(** * Cross-page animated mesh (lib/animated-mesh): model and properties

    The component keeps one process-wide animation state on [window],
    samples the tracked DOM element once per display frame, moves the state
    towards the sample by linear interpolation and pushes the result to a
    persistent render proxy.  This file embeds that code and states its
    properties.

    Numbers.  A JavaScript number is an IEEE 754 binary64 value.  The code
    only adds, subtracts, multiplies, divides and negates numbers, so the
    embedding is written once over an interface [Number] and is read at two
    instances: [float] (binary64, what the program computes; Rocq's
    primitive floats round to nearest even like JavaScript) and [Q] (the
    same formulas without rounding). *)

From Stdlib Require Import String List Bool PArith NArith ZArith Lia.
From Stdlib Require Import QArith Qabs Qpower.
From Stdlib Require Import Floats.
Import ListNotations.

Set Warnings "-inexact-float".

(** ** Numbers *)

Class Number (num : Type) : Type := {
  nadd : num -> num -> num;
  nsub : num -> num -> num;
  nmul : num -> num -> num;
  ndiv : num -> num -> num;
  nopp : num -> num;
  n0 : num;
  n1 : num;
  n2 : num;
  (** the literal [0.1], default value of [lerpFactor] *)
  n0_1 : num
}.

Declare Scope num_scope.
Delimit Scope num_scope with num.
Infix "+" := nadd : num_scope.
Infix "-" := nsub : num_scope.
Infix "*" := nmul : num_scope.
Infix "/" := ndiv : num_scope.
Notation "- x" := (nopp x) : num_scope.

(** binary64, as the program runs *)
#[export] Instance float_Number : Number float := {
  nadd := PrimFloat.add;
  nsub := PrimFloat.sub;
  nmul := PrimFloat.mul;
  ndiv := PrimFloat.div;
  nopp := PrimFloat.opp;
  n0 := 0%float;
  n1 := 1%float;
  n2 := 2%float;
  n0_1 := 0.1%float
}.

(** exact rationals, the arithmetic without rounding *)
#[export] Instance Q_Number : Number Q := {
  nadd := Qplus;
  nsub := Qminus;
  nmul := Qmult;
  ndiv := Qdiv;
  nopp := Qopp;
  n0 := 0%Q;
  n1 := 1%Q;
  n2 := 2%Q;
  n0_1 := (1 # 10)%Q
}.

(** ** Data model *)

Section Model.

Context {num : Type} {NUM : Number num}.
Local Open Scope num_scope.

(** three's [Vector3] *)
Record Vector3 : Type := mkVector3 { x : num; y : num; z : num }.

(** Modelled from the spec: [Vector3.lerp] belongs to the three library and
    is not part of the sources.  Section 4.3 gives it per component as
    [new = old + (target - old) * alpha], which is the library's
    [this.x += (v.x - this.x) * alpha]. *)
Definition lerp (this v : Vector3) (alpha : num) : Vector3 :=
  {| x := x this + (x v - x this) * alpha;
     y := y this + (y v - y this) * alpha;
     z := z this + (z v - z this) * alpha |}.

(** [window.sharedMeshState]; [animationId] is [0] or a frame handle *)
Record SharedMeshState : Type := mkShared {
  position : Vector3;
  scale : Vector3;
  animationId : N
}.

(** The result of [element.getBoundingClientRect()] *)
Record DOMRect : Type := mkRect {
  left : num;
  top : num;
  width : num;
  height : num
}.

Record HTMLElement : Type := { getBoundingClientRect : DOMRect }.

Record DOMState : Type := { ds_position : Vector3; ds_scale : Vector3 }.

(** [getDOMState(element)]; [innerWidth] and [innerHeight] are read from
    [window] at the time of the call. *)
Definition getDOMState (element : HTMLElement) (innerWidth innerHeight : num)
  : DOMState :=
  let rect := getBoundingClientRect element in
  let position :=
    mkVector3 (left rect + width rect / n2 - innerWidth / n2)
              (- (top rect + height rect / n2 - innerHeight / n2))
              n0 in
  let scale := mkVector3 (width rect) (height rect) n1 in
  {| ds_position := position; ds_scale := scale |}.

(** ** The page: window, DOM refs, frame scheduler, render surface *)

(** The props object pushed to the render proxy:
    [{ position: [x, y, z], scale: [x, y, z], visible }] *)
Record Props : Type := mkProps {
  p_position : list num;
  p_scale : list num;
  p_visible : bool
}.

## TASK TO COMPLETE
Your answer must be the lines above from the one containing "nadd := PrimFloat.add;" to the one containing "Record HTMLElement : Type", both included, restated word for word.

## FINISHED EXERCISE
  nadd := PrimFloat.add;
  nsub := PrimFloat.sub;
  nmul := PrimFloat.mul;
  ndiv := PrimFloat.div;
  nopp := PrimFloat.opp;
  n0 := 0%float;
  n1 := 1%float;
  n2 := 2%float;
  n0_1 := 0.1%float
}.

(** exact rationals, the arithmetic without rounding *)
#[export] Instance Q_Number : Number Q := {
  nadd := Qplus;
  nsub := Qminus;
  nmul := Qmult;
  ndiv := Qdiv;
  nopp := Qopp;
  n0 := 0%Q;
  n1 := 1%Q;
  n2 := 2%Q;
  n0_1 := (1 # 10)%Q
}.

(** ** Data model *)

Section Model.

Context {num : Type} {NUM : Number num}.
Local Open Scope num_scope.

(** three's [Vector3] *)
Record Vector3 : Type := mkVector3 { x : num; y : num; z : num }.

(** Modelled from the spec: [Vector3.lerp] belongs to the three library and
    is not part of the sources.  Section 4.3 gives it per component as
    [new = old + (target - old) * alpha], which is the library's
    [this.x += (v.x - this.x) * alpha]. *)
Definition lerp (this v : Vector3) (alpha : num) : Vector3 :=
  {| x := x this + (x v - x this) * alpha;
     y := y this + (y v - y this) * alpha;
     z := z this + (z v - z this) * alpha |}.

(** [window.sharedMeshState]; [animationId] is [0] or a frame handle *)
Record SharedMeshState : Type := mkShared {
  position : Vector3;
  scale : Vector3;
  animationId : N
}.

(** The result of [element.getBoundingClientRect()] *)
Record DOMRect : Type := mkRect {
  left : num;
  top : num;
  width : num;
  height : num
}.

Record HTMLElement : Type := { getBoundingClientRect : DOMRect }.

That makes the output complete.